» Exercise description
Filter the entries for the string "itemId". Copy each line that has it.

» Records supplied
Segment Open

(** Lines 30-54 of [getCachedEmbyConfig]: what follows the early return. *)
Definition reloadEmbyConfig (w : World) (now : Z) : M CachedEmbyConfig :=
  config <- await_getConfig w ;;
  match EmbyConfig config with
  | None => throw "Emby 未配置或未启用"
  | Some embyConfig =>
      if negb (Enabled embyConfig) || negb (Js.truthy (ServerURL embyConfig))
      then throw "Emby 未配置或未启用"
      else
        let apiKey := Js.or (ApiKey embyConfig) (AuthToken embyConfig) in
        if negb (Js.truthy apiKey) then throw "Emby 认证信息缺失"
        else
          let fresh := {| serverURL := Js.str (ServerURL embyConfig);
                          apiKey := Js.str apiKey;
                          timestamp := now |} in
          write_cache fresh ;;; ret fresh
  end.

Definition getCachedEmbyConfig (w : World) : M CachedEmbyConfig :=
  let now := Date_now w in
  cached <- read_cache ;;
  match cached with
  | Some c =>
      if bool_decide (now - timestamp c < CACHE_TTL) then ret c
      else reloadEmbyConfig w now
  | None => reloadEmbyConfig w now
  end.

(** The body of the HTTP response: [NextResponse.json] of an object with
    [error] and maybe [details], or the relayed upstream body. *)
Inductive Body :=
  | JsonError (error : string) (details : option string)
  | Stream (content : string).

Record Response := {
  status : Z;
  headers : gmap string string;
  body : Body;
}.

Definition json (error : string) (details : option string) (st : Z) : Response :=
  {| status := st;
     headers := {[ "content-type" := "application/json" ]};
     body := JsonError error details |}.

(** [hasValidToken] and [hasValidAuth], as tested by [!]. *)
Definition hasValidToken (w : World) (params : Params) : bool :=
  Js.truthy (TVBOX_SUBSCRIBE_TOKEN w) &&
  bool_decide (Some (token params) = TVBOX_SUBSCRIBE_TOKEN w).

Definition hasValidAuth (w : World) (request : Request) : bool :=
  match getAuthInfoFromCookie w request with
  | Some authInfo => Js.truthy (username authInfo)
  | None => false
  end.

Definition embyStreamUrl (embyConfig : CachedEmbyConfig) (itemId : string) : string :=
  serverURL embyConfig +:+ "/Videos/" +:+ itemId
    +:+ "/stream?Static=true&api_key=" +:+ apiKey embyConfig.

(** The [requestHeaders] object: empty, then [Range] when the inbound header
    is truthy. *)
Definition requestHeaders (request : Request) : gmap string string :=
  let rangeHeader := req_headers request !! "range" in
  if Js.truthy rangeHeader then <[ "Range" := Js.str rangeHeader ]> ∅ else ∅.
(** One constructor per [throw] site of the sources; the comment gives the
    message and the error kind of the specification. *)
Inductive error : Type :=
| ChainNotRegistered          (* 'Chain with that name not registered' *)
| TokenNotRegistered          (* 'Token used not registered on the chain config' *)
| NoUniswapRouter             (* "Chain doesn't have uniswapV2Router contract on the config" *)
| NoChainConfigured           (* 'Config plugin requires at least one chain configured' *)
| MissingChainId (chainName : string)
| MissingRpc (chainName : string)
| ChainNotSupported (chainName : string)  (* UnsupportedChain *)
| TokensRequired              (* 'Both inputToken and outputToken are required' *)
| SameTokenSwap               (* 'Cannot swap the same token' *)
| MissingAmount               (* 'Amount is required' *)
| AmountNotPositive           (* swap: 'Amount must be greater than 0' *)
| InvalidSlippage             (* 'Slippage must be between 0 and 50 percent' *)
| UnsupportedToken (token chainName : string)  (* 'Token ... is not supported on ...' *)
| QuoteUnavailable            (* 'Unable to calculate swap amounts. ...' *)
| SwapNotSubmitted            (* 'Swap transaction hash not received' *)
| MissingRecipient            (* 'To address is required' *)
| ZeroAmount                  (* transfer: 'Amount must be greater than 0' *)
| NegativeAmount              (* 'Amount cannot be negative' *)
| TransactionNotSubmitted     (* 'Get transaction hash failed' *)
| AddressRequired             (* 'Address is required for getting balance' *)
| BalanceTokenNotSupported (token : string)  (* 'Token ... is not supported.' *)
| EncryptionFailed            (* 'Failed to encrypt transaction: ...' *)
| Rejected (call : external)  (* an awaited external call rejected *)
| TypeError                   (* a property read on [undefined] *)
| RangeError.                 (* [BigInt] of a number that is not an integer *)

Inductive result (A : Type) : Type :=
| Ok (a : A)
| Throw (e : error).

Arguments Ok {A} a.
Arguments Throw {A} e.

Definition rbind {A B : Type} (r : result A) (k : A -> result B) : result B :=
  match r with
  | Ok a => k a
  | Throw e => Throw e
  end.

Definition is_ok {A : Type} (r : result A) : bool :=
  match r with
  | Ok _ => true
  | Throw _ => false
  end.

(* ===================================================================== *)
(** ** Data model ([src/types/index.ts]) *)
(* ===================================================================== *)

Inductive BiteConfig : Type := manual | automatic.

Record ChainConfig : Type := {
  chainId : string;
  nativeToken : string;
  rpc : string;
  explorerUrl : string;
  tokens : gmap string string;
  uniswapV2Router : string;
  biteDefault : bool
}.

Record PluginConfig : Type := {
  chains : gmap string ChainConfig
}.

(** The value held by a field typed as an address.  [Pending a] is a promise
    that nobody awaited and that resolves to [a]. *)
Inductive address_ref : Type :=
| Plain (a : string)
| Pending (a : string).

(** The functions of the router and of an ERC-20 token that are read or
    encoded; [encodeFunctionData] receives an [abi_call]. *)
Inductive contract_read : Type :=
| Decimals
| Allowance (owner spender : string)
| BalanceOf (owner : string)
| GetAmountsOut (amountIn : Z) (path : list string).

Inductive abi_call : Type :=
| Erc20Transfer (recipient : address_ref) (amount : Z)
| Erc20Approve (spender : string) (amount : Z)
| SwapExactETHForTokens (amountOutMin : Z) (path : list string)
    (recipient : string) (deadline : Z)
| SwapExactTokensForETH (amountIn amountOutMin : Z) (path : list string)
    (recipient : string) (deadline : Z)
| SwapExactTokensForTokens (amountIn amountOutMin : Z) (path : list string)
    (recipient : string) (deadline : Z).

Segment Closed

» Problem solution
Definition embyStreamUrl (embyConfig : CachedEmbyConfig) (itemId : string) : string :=
  serverURL embyConfig +:+ "/Videos/" +:+ itemId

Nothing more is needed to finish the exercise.